Akeem Dewar

Personal information
- Full name: Akeem Mark Anthony Dewar
- Born: 30 August 1991 (age 34) Kingston, Jamaica
- Batting: Right-handed
- Bowling: Right-arm leg spin

Domestic team information
- 2010–2011: Jamaica
- 2011–2016: Combined Campuses
- 2013: Jamaica Tallawahs (CPL)
- Source: CricketArchive, 12 January 2016

= Akeem Dewar =

Jamaican cricketer

Akeem Mark Anthony Dewar (born 30 August 1991) is a Jamaican cricketer who has played for both the Jamaica national team and the Combined Campuses and Colleges in West Indian domestic cricket, as well as representing the Jamaica Tallawahs franchise in the Caribbean Premier League.

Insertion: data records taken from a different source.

Definition connectToServer (ctor : CtorOutcome) : M unit :=
  port <- getPort ;;
  emit (NewGrpcClient port) ;;
  match ctor with
  | Constructed =>
      h <- assignNewGrpcClient ;;
      waitForReady h
  | CtorThrows err =>
      logger_error
        (Localized "client.grpcClientConstructionError"
           "Unable to construct the gRPC client: {0}" [message err]) ;;
      emit StatusHide
  end.

Definition handleServerStop : M unit := ret tt.

Definition handleServerReady (ctor : CtorOutcome) : M unit :=
  emit (StatusText (Raw (lit "$(sync~spin) Gradle: Connecting"))) ;;
  emit StatusShow ;;
  logger_debug
    (Localized "client.connecting" "Gradle client connecting to server" []) ;;
  connectToServer ctor.

(** [this.grpcClient?.close()]. *)
Definition closeGrpcClient : M unit :=
  g <- getGrpcClient ;;
  match g with
  | Some h => emit (Close h)
  | None => ret tt
  end.

(** [ctor] is the fate of the constructor call of the retry, when there is
    one. *)
Definition handleConnectError (e : JsError) (ctor : CtorOutcome) : M unit :=
  tries <- getConnectTries ;;
  maxTries <- getMaxConnectTries ;;
  if tries <? maxTries then
    incrConnectTries ;;
    closeGrpcClient ;;
    connectToServer ctor
  else
    logger_error
      (Localized "client.errorConnectingToServer"
         "Error connecting to gradle server: {0}" [message e]) ;;
    emit ShowRestartMessage.

Definition handleClientReady (err : option JsError) (ctor : CtorOutcome)
  : M unit :=
  match err with
  | Some e => handleConnectError e ctor
  | None =>
      logger_info
        (Localized "client.connected" "Gradle client connected to server" []) ;;
      emit FireOnConnect
  end.

(** [new GradleTasksClient(server, statusBarItem)]: the field initialisers
    and the constructor body. *)
Definition constructor (port : N) : World :=
  {| connectDeadline := 3;
     grpcClient := None;
     connectTries := 0;
     maxConnectTries := 5;
     serverPort := port;
     nextHandle := 0;
     pendingReady := [];
     effects := [ServerOnReady; ServerOnStop; ServerStart] |}.

(** ** Handlers of stream frames *)

Definition handleRunTaskCancelled (cancelled : Cancelled.t) : M unit :=
  logger_info
    (Localized "client.runTaskCancelled" "Task cancelled: {0}"
       [Cancelled.getMessage cancelled]) ;;
  emit (HandleCancelledTask (Cancelled.getTask cancelled)
          (Cancelled.getProjectDir cancelled)).

Definition handleGetBuildCancelled (cancelled : Cancelled.t) : M unit :=
  logger_info
    (Localized "client.getBuildCancelled" "Get build cancelled: {0}"
       [Cancelled.getMessage cancelled]).

Definition handleProgress (progress : Progress.t) : M unit :=
  let messageStr := trim (Progress.getMessage progress) in
  if truthy messageStr then
    emit (StatusText (Raw (lit "$(sync~spin) Gradle: " ++ messageStr)))
  else ret tt.

Definition handleOutput (output : Output.t) : M unit :=
  let logMessage := trim (Output.getMessage output) in
  if truthy logMessage then
    match Output.getOutputType output with
    | Output.STDERR => logger_error (Raw logMessage)
    | Output.STDOUT => logger_info (Raw logMessage)
    end
  else ret tt.

(** ** Streaming calls *)

(** How a stream terminates: ['end'] or ['error']. *)
Inductive Terminal :=
| StreamEnd
| StreamError (err : JsError).

(** Runs a ['data'] listener over the frames in arrival order, threading the
    listener's captured variable. *)
Fixpoint onEach {F S} (listener : S -> F -> M S) (s : S) (frames : list F)
  : M S :=
  match frames with
  | [] => ret s
  | f :: frames' => s' <- listener s f ;; onEach listener s' frames'
  end.

(** The ['data'] listener of [getBuild]; [build] is the variable the promise
    executor declares. *)
Definition getBuild_onData (build : option GradleBuild)
  (getBuildReply : GetBuildReply.t) : M (option GradleBuild) :=
  match getBuildReply with
  | GetBuildReply.PROGRESS p => handleProgress p ;; ret build
  | GetBuildReply.OUTPUT o => handleOutput o ;; ret build
  | GetBuildReply.CANCELLED c => handleGetBuildCancelled c ;; ret build
  | GetBuildReply.GET_BUILD_RESULT r => ret (GetBuildResult.getBuild r)
  | GetBuildReply.KIND_NOT_SET => ret build
  end.

(** What follows the awaited promise of [getBuild]: the [return], or the
    [catch] block, and then the [finally] block. *)
Definition getBuild_settle (projectFolder : jsstring)
  (build : option GradleBuild) (term : Terminal)
  : M (Outcome (option GradleBuild)) :=
  r <- match term with
       | StreamEnd => ret (Resolved build)
       | StreamError err =>
           logger_error
             (Localized "client.errorGettingBuild"
                "Error getting build for {0}: {1}"
                [projectFolder; detailsOrMessage err]) ;;
           ret (Resolved None)
       end ;;
  emit StatusHide ;;
  ret r.

(** Whether the call that opens a stream ([grpcClient.getBuild(request)],
    [grpcClient.runTask(request)]) returns the stream or throws; the gRPC
    library throws when the client has been closed. *)
Inductive Opening :=
| Opens
| OpenThrows (err : JsError).

(** [getBuild] up to the opening of the stream; [inl] is an exception
    thrown on the way, before the [try] block is entered. *)
Definition getBuild_open (projectFolder : jsstring) (opening : Opening)
  : M (JsError + Handle) :=
  emit (StatusText
          (Localized "client.refreshingTasks" "{0} Gradle: Refreshing Tasks"
             [lit "$(sync~spin)"])) ;;
  emit StatusShow ;;
  g <- getGrpcClient ;;
  match g with
  | None => ret (inl (nullDeref "getBuild"))
  | Some h =>
      match opening with
      | Opens => emit (OpenGetBuild h projectFolder) ;; ret (inr h)
      | OpenThrows err => ret (inl err)
      end
  end.

Definition getBuild (projectFolder : jsstring) (opening : Opening)
  (frames : list GetBuildReply.t) (term : Terminal)
  : M (Outcome (option GradleBuild)) :=
  getBuildStream <- getBuild_open projectFolder opening ;;
  match getBuildStream with
  | inl thrown => ret (Rejected thrown)
  | inr _ =>
      build <- onEach getBuild_onData None frames ;;
      getBuild_settle projectFolder build term
  end.

(** The ['data'] listener of [runTask]. *)
Definition runTask_onData (_ : unit) (runTaskReply : RunTaskReply.t)
  : M unit :=
  match runTaskReply with
  | RunTaskReply.PROGRESS p => handleProgress p
  | RunTaskReply.OUTPUT o => emit (OnOutput o)
  | RunTaskReply.CANCELLED c => handleRunTaskCancelled c
  | RunTaskReply.KIND_NOT_SET => ret tt
  end.

Definition runTask_settle (task : Task) (term : Terminal)
  : M (Outcome unit) :=
  match term with
  | StreamEnd =>
      logger_info
        (Localized "client.completedTask" "Completed task {0}" [script task])
  | StreamError err =>
      logger_error
        (Localized "client.errorRunningTask" "Error running task: {0}"
           [detailsOrMessage err])
  end ;;
  emit StatusHide ;;
  ret (Resolved tt).

Definition runTask_open (projectFolder : jsstring) (task : Task)
  (args : list jsstring) (javaDebugPort : option N) (opening : Opening)
  : M (JsError + Handle) :=
  emit StatusShow ;;
  let request :=
    {| rtProjectDir := projectFolder;
       rtTask := script task;
       rtJavaDebug := javaDebug task;
       rtJavaDebugPort := javaDebugPort;
       rtArgsList := args |} in
  g <- getGrpcClient ;;
  match g with
  | None => ret (inl (nullDeref "runTask"))
  | Some h =>
      match opening with
      | Opens => emit (OpenRunTask h request) ;; ret (inr h)
      | OpenThrows err => ret (inl err)
      end
  end.

Definition runTask (projectFolder : jsstring) (task : Task)
  (args : list jsstring) (javaDebugPort : option N) (opening : Opening)
  (frames : list RunTaskReply.t) (term : Terminal) : M (Outcome unit) :=
  runTaskStream <-
    runTask_open projectFolder task args javaDebugPort opening ;;
  match runTaskStream with
  | inl thrown => ret (Rejected thrown)
  | inr _ =>
      onEach runTask_onData tt frames ;;
      runTask_settle task term
  end.

(** ** Unary calls *)

(** What the callback of a unary call receives: [(err, reply)]. *)
Inductive Unary (R : Type) :=
| UnaryError (err : JsError)
| UnaryReply (reply : R).
Arguments UnaryError {R} err.

Definition cancelRunTask (projectFolder task : jsstring)
  (answer : Unary CancelRunTaskReply.t) : M (Outcome unit) :=
  g <- getGrpcClient ;;
  match g with
  | None =>
      logger_error
        (Localized "client.errorCancellingRunningTask"
           "Error cancelling running task: {0}"
           [detailsOrMessage (nullDeref "cancelRunTask")])
  | Some h =>
      emit (CallCancelRunTask h projectFolder task) ;;
      match answer with
      | UnaryReply cancelRunTaskReply =>
          logger_debug (Raw (CancelRunTaskReply.getMessage cancelRunTaskReply)) ;;
          if negb (CancelRunTaskReply.getTaskRunning cancelRunTaskReply) then
            emit (HandleCancelledTask task projectFolder)
          else ret tt
      | UnaryError err =>
          logger_error
            (Localized "client.errorCancellingRunningTask"
               "Error cancelling running task: {0}" [detailsOrMessage err])
      end
  end ;;
  ret (Resolved tt).

Definition cancelRunTasks (answer : Unary CancelRunTasksReply.t)
  : M (Outcome unit) :=
  g <- getGrpcClient ;;
  match g with
  | None =>
      logger_error
        (Localized "client.errorCancellingRunningTasks"
           "Error cancelling running tasks: {0}"
           [detailsOrMessage (nullDeref "cancelRunTasks")])
  | Some h =>
      emit (CallCancelRunTasks h) ;;
      match answer with
      | UnaryReply cancelRunTasksReply =>
          logger_debug (Raw (CancelRunTasksReply.getMessage cancelRunTasksReply))
      | UnaryError err =>
          logger_error
            (Localized "client.errorCancellingRunningTasks"
               "Error cancelling running tasks: {0}" [detailsOrMessage err])
      end
  end ;;
  ret (Resolved tt).

Definition cancelGetBuilds (answer : Unary CancelGetBuildsReply.t)
  : M (Outcome unit) :=
  g <- getGrpcClient ;;
  match g with
  | None =>
      logger_error
        (Localized "client.errorCancellingGetBuilds"
           "Error cancelling get builds: {0}"
           [detailsOrMessage (nullDeref "cancelGetBuilds")])
  | Some h =>
      emit (CallCancelGetBuilds h) ;;
      match answer with
      | UnaryReply cancelGetBuildsReply =>
          logger_debug (Raw (CancelGetBuildsReply.getMessage cancelGetBuildsReply))
      | UnaryError err =>
          logger_error
            (Localized "client.errorCancellingGetBuilds"
               "Error cancelling get builds: {0}" [detailsOrMessage err])
      end
  end ;;
  ret (Resolved tt).
(** * libcmdapp: the option registry and the argument scanner of [src/app.c]

    A shallow embedding of [cmdapp_init], [cmdapp_set], [cmdapp_search],
    [cmdapp_print_help], [cmdapp_run] and [cmdapp_getargs], and the
    properties of the scanner.

    Conventions of the embedding.
    - A C string lives in a buffer [cbuf]: the bytes of its allocation, the
      final terminator left implicit.  A buffer can hold a NUL before its
      end (the scanner writes one over a '='), so the C string read from it
      is [cstring], the bytes before the first NUL.
    - A [char*] that the scanner stores is a [ptr]: an index into argv and
      an offset into that token.  Bound option values and positional
      arguments are such pointers, so they alias the argument vector.
    - [_argc] is the length of [_argv]; [argv[argc]] is the null pointer.
    - The three constants of [app.h] that the scanner tests are variables
      of the section [Scanner]; the properties hold for every value of them
      unless they say otherwise. *)

From Stdlib Require Import ZArith Ascii Lia.
From stdpp Require Import base list strings.

Local Open Scope Z_scope.

(** ** C strings *)

Abbreviation cbuf := (list ascii).

Definition NUL : ascii := Ascii.zero.

Definition tok (s : string) : cbuf := String.list_ascii_of_string s.

(** [str[k]]: byte [k] of the buffer, the terminator at [k = length]. *)
Definition byte (str : cbuf) (k : nat) : ascii := nth k str NUL.

(** Whether [str[k]] lies inside the allocation (terminator included). *)
Definition readable (str : cbuf) (k : nat) : bool := bool_decide (k ≤ length str)%nat.

(** The C string that starts at the head of a buffer. *)
Fixpoint cstring (str : cbuf) : list ascii :=
  match str with
  | [] => []
  | c :: rest => if bool_decide (c = NUL) then [] else c :: cstring rest
  end.

(** [strchr(str, c)] for [c] other than NUL: the offset of the first [c]. *)
Fixpoint strchr (str : cbuf) (c : ascii) : option nat :=
  match str with
  | [] => None
  | x :: rest =>
      if bool_decide (x = c) then Some 0%nat
      else if bool_decide (x = NUL) then None
      else S <$> strchr rest c
  end.

(** [strcmp(a, b) == 0]. *)
Definition strcmp_eq (a b : cbuf) : bool := bool_decide (cstring a = cstring b).

(** ** Pointers into the argument vector *)

Record ptr := Ptr { p_arg : nat; p_off : nat }.

Definition deref (argv : list cbuf) (p : ptr) : option (list ascii) :=
  (fun str => cstring (drop (p_off p) str)) <$> argv !! p_arg p.

(** ** The data of [app.h] as [app.c] uses it *)

Record cmdopt_t := Cmdopt {
  shorto : ascii;
  longo : option cbuf;
  flags : Z;
  value : option ptr
}.

Record cmdarg_internal_t := Internal {
  result : cmdopt_t;
  description : cbuf;
  conflicts : list nat
}.

(** The fields of [cmdapp_info_t] that [cmdapp_print_help] reads:
    [synopses] is the null pointer or the entries of a null-terminated
    array. *)
Record cmdapp_info_t := Info {
  synopses : option (list cbuf);
  info_description : cbuf
}.

Record cmdapp_t := Cmdapp {
  _argv : list cbuf;
  _mode : Z;
  _capacity : nat;
  _start : list cmdarg_internal_t;
  _args : option (list ptr);
  _info : cmdapp_info_t
}.

Definition _argc (app : cmdapp_t) : nat := length (_argv app).
Definition _length (app : cmdapp_t) : nat := length (_start app).

Definition EXIT_SUCCESS : Z := 0.
Definition EXIT_FAILURE : Z := 1.

(** [uint8_t] assignment. *)
Definition wrap8 (z : Z) : Z := z mod 256.

(** The messages of [eprintf], with the text printed for the option. *)
Inductive diagnostic :=
  | expects_an_argument (name : list ascii)
  | does_not_take_arguments (name : list ascii)
  | unrecognized_option (name : list ascii).

(** How a call of [cmdapp_run] ends. *)
Inductive outcome :=
  | Finished
  | Help
  | Version
  | Error (d : diagnostic)
  | Undefined
  | OutOfFuel.

Definition exit_status (o : outcome) : option Z :=
  match o with
  | Finished | Help | Version => Some EXIT_SUCCESS
  | Error _ => Some EXIT_FAILURE
  | Undefined | OutOfFuel => None
  end.

(** The result of [cmdapp_search]: a registry position, [NULL], or a
    [strcmp] on a null [longo]. *)
Inductive found := Hit (k : nat) | Miss | Fault.

(** One iteration of the loop of [cmdapp_run]: [continue] with a new index
    and mode, or [return]. *)
Inductive step_result :=
  | Next (app : cmdapp_t) (i : nat) (only_args : bool)
  | Return (o : outcome) (app : cmdapp_t).

(** The application state a round leaves behind. *)
Definition app_of (r : step_result) : cmdapp_t :=
  match r with Next app _ _ => app | Return _ app => app end.

(** ** Field updates *)

Definition with_argv (argv : list cbuf) (app : cmdapp_t) : cmdapp_t :=
  Cmdapp argv (_mode app) (_capacity app) (_start app) (_args app) (_info app).

Definition with_start (start : list cmdarg_internal_t) (app : cmdapp_t) : cmdapp_t :=
  Cmdapp (_argv app) (_mode app) (_capacity app) start (_args app) (_info app).

Definition with_args (args : option (list ptr)) (app : cmdapp_t) : cmdapp_t :=
  Cmdapp (_argv app) (_mode app) (_capacity app) (_start app) args (_info app).

Definition on_result (f : cmdopt_t → cmdopt_t) (a : cmdarg_internal_t) : cmdarg_internal_t :=
  Internal (f (result a)) (description a) (conflicts a).

Definition opt_set_value (v : option ptr) (o : cmdopt_t) : cmdopt_t :=
  Cmdopt (shorto o) (longo o) (flags o) v.

Definition opt_or_flags (bits : Z) (o : cmdopt_t) : cmdopt_t :=
  Cmdopt (shorto o) (longo o) (wrap8 (Z.lor (flags o) bits)) (value o).

(** [arg_int->result->value = v] for the entry at position [k]. *)
Definition set_value (k : nat) (v : option ptr) (app : cmdapp_t) : cmdapp_t :=
  with_start (alter (on_result (opt_set_value v)) k (_start app)) app.

(** [arg_int->result->flags |= bits]. *)
Definition or_flags (k : nat) (bits : Z) (app : cmdapp_t) : cmdapp_t :=
  with_start (alter (on_result (opt_or_flags bits)) k (_start app)) app.

(** [APPEND_ARG(arg)]; the growth of the backing store is not observable. *)
Definition APPEND_ARG (arg : ptr) (app : cmdapp_t) : cmdapp_t :=
  with_args (Some (default [] (_args app) ++ [arg])) app.
(** The two shapes of the value of [find_rhyming_characters]. *)
Inductive find_result : Type :=
| NotFound (error : string) (input_character : string)
    (rhymes : list char_record)
| Found (result : rhyme_result).

(** The two shapes of the value of [get_characters_by_final]. *)
Inductive final_result : Type :=
| FinalNotFound (error : string) (available_finals : list string)
| FinalFound (final : string) (tone_filter : option Z)
    (characters : list entry) (count total_count : nat).

Section WithToneTables.

(** [TONE_TO_1056] and [TONE_TO_0243] are imported from
    [tinci_mcp/tone_mapper.py], which is not among the sources. *)
Variables TONE_TO_1056 TONE_TO_0243 : gmap Z string.

Definition get_tone_group (tone : Z) (system : string) : string :=
  let mapping :=
    if bool_decide (system = "1056") then TONE_TO_1056 else TONE_TO_0243 in
  default "?" (mapping !! tone).

(** The [for entry in all_rhymes] loop, on the list it appends to.
    [continue] goes on with the list as it is, [append] with the entry's
    record added. *)
Fixpoint filter_loop (character tone_filter system : string) (tone : Z)
    (input_tone_group : string) (target_tone : option Z)
    (target_group : option string)
    (all_rhymes : list entry) (filtered_rhymes : list char_record)
  : list char_record :=
  match all_rhymes with
  | [] => filtered_rhymes
  | entry :: rest =>
    let continue :=
      filter_loop character tone_filter system tone input_tone_group
        target_tone target_group rest filtered_rhymes in
    if bool_decide (e_char entry = character) then continue
    else
      let entry_tone := e_tone entry in
      let entry_tone_group := get_tone_group entry_tone system in
      let append :=
        filter_loop character tone_filter system tone input_tone_group
          target_tone target_group rest
          (filtered_rhymes ++
             [CharRecord (e_char entry) (e_jyutping entry) entry_tone
                entry_tone_group]) in
      match target_tone, target_group with
      | Some target_tone, _ =>
        if bool_decide (entry_tone ≠ target_tone) then continue else append
      | None, Some target_group =>
        if bool_decide (entry_tone_group ≠ target_group) then continue
        else append
      | None, None =>
        if bool_decide (tone_filter = "same") then
          if bool_decide (entry_tone ≠ tone) then continue else append
        else if bool_decide (tone_filter = "group") then
          if bool_decide (entry_tone_group ≠ input_tone_group) then continue
          else append
        else append
      end
  end.

(** [all_rhymes]: the entries stored under [final]. *)
Definition all_rhymes_of (rhyme_data : RhymeData) (final : string)
  : list entry :=
  let final_data := default (FinalData None) (dict_get rhyme_data final) in
  default [] (characters final_data).

(** [filtered_rhymes] at the end of the loop. *)
Definition filtered_rhymes_of (rhyme_data : RhymeData)
    (character tone_filter system : string)
    (target_tone : option Z) (target_group : option string)
    (first : reading) : list char_record :=
  let '(final, jyutping, tone) := first in
  let input_tone_group := get_tone_group tone system in
  filter_loop character tone_filter system tone input_tone_group
    target_tone target_group (all_rhymes_of rhyme_data final) [].

Definition find_rhyming_characters (rhyme_data : RhymeData)
    (character tone_filter system : string) (limit : Z)
    (target_tone : option Z) (target_group : option string)
  : find_result :=
  match get_character_info rhyme_data character with
  | None | Some [] =>
    NotFound
      ("Character '" +:+ character +:+ "' not found in rhyme database")
      character []
  | Some (((final, jyutping, tone) as first) :: _) =>
    let input_tone_group := get_tone_group tone system in
    let filtered_rhymes :=
      filtered_rhymes_of rhyme_data character tone_filter system
        target_tone target_group first in
    let total_count := length filtered_rhymes in
    let limited_rhymes := slice_to filtered_rhymes limit in
    Found
      {| input := CharRecord character jyutping tone input_tone_group;
         final := final;
         system := system;
         tone_filter := tone_filter;
         rhymes := limited_rhymes;
         count := length limited_rhymes;
         total_count := total_count;
         target_tone := target_tone;
         target_group := target_group |}
  end.

End WithToneTables.

Definition get_available_finals (rhyme_data : RhymeData) : list string :=
  sorted (dict_keys rhyme_data).

Definition get_characters_by_final (rhyme_data : RhymeData)
    (final : string) (tone_filter : option Z) (limit : Z) : final_result :=
  if negb (dict_contains rhyme_data final) then
    FinalNotFound
      ("Final '" +:+ final +:+ "' not found in rhyme database")
      (get_available_finals rhyme_data)
  else
    let all_chars :=
      default [] (data ← dict_get rhyme_data final; characters data) in
    let filtered :=
      match tone_filter with
      | Some tone_filter => filter (λ c, e_tone c = tone_filter) all_chars
      | None => all_chars
      end in
    FinalFound final tone_filter (slice_to filtered limit)
      (length (slice_to filtered limit)) (length filtered).

(** The [rhymes] key, which both shapes of a result carry. *)
Definition rhymes_of (r : find_result) : list char_record :=
  match r with
  | NotFound _ _ rhymes => rhymes
  | Found result => rhymes result
  end.

End RhymeLookup.

(** ** The classifier as the specification tabulates it *)

Module Spec.

(** Scheme A ("1056"): {1,2,7} high, {4} low falling, {3,5,8} mid,
    {6,9} low; anything else is unknown. *)
Definition scheme_A (tone : Z) : string :=
  if bool_decide (tone ∈ [1; 2; 7]) then "1"
  else if bool_decide (tone = 4) then "0"
  else if bool_decide (tone ∈ [3; 5; 8]) then "5"
  else if bool_decide (tone ∈ [6; 9]) then "6"
  else "?".

(** Scheme B ("0243"), on the same groups. *)
Definition scheme_B (tone : Z) : string :=
  if bool_decide (tone ∈ [1; 2; 7]) then "3"
  else if bool_decide (tone = 4) then "0"
  else if bool_decide (tone ∈ [3; 5; 8]) then "2"
  else if bool_decide (tone ∈ [6; 9]) then "4"
  else "?".

(** What the syllable parser makes of a syllable: a tone ([Some]) or no
    tone ([None]). *)
Definition yields (jyutping : option string) (tone : option Z) : Prop :=
  ToneMapper.extract_tone_from_jyutping jyutping = Returns tone.

(** The label of a tone, when there is one. *)
Definition label (system : string) (tone : option Z) : option string :=
  (λ t, ToneMapper.map_tone t system) <$> tone.
(** * White-noise session of [web_server.cpp] and [noise.c]

    A shallow embedding of the noise generator ([frand_signed],
    [data_callback]) and of the session globals of [web_server.cpp]
    ([start_noise], [stop_noise], the deadline monitor and the HTTP
    handlers), followed by the properties of the specification.

    Conventions.
    - [ma_uint32] / [unsigned int] values are [Z] with the wrap-around
      written out ([u32]); [int] is a [Z].
    - [float] is IEEE-754 binary32, taken from the parameterised
      [SpecFloat] operations at precision 24 and [emax] 128.
    - Every function of [web_server.cpp] that touches the globals does so
      inside a [std::lock_guard] on [g_audioMutex]; a critical section is
      modelled as one atomic state transformer, and an interleaving of the
      request threads and the monitor thread is a sequence of critical
      sections.
    - The miniaudio subsystem is external: its answers during one critical
      section are the fields of an [Env], and every call made to it is
      appended to a log kept beside the globals. *)

From Stdlib Require Import Strings.String.
From Stdlib Require Import ZArith List Bool Lia.
From Stdlib Require Import Floats.SpecFloat.
Import ListNotations.
Local Open Scope Z_scope.

(** ** Machine integers *)

Definition u32 (z : Z) : Z := z mod 2 ^ 32.

(** ** binary32 *)

Module F32.
Definition prec : Z := 24.
Definition emax : Z := 128.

A right-arm leg-spin bowler, Dewar played for the West Indies under-19s at the 2010 Under-19 World Cup in New Zealand. His best performance at the tournament came against Bangladesh, when he took 3/63 from ten overs. Dewar made his first-class debut for Jamaica in April 2010, playing against Ireland in the 2009–10 Regional Four Day Competition. He made a further appearance for Jamaica the following season, but for the 2011–12 season switched to the Combined Campuses. Against Barbados in February 2013, Dewar took a maiden first-class five-wicket haul, 7/116. He subsequently signed with the Jamaica Tallawahs franchise for the 2013 Caribbean Premier League season, but played only a single match.